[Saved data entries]
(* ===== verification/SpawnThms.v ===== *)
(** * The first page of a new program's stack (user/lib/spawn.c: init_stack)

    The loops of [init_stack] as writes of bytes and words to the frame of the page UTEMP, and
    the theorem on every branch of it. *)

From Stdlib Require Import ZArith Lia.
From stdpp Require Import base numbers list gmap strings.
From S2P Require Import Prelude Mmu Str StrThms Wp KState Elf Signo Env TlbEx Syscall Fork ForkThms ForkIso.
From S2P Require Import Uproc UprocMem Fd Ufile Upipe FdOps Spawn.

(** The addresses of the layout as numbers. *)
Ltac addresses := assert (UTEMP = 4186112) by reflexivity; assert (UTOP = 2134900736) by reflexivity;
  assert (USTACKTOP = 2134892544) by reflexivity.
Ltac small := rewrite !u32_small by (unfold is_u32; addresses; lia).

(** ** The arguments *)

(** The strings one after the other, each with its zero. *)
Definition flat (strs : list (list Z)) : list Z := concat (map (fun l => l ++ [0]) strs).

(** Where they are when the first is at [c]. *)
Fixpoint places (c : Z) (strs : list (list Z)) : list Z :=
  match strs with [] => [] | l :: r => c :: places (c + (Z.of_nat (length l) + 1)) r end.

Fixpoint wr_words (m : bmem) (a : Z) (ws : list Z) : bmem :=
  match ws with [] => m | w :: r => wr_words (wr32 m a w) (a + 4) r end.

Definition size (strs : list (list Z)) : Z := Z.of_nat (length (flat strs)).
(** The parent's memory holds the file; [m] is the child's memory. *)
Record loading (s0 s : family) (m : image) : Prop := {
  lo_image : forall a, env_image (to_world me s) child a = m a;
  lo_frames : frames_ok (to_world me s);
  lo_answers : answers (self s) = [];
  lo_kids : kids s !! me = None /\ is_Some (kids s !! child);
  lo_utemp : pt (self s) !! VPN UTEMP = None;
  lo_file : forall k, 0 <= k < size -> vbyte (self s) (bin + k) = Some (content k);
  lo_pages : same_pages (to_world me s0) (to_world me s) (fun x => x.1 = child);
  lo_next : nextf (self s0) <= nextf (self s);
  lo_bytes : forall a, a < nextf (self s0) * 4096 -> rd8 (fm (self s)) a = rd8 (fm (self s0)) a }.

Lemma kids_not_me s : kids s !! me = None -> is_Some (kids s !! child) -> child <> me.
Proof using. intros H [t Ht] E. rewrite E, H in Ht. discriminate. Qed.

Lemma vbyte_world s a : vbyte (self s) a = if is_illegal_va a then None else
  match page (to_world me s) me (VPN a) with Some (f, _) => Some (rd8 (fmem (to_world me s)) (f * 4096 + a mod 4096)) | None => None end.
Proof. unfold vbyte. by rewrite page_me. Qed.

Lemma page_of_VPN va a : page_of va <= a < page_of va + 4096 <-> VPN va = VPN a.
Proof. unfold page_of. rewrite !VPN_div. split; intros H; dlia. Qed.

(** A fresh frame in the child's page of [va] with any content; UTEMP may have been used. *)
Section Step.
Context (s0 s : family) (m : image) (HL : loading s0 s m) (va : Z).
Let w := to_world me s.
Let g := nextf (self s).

• Problem details: Copy each line of the data that includes the word "strs".

• Task solution:
Definition flat (strs : list (list Z)) : list Z := concat (map (fun l => l ++ [0]) strs).
Fixpoint places (c : Z) (strs : list (list Z)) : list Z :=
  match strs with [] => [] | l :: r => c :: places (c + (Z.of_nat (length l) + 1)) r end.
Definition size (strs : list (list Z)) : Z := Z.of_nat (length (flat strs)).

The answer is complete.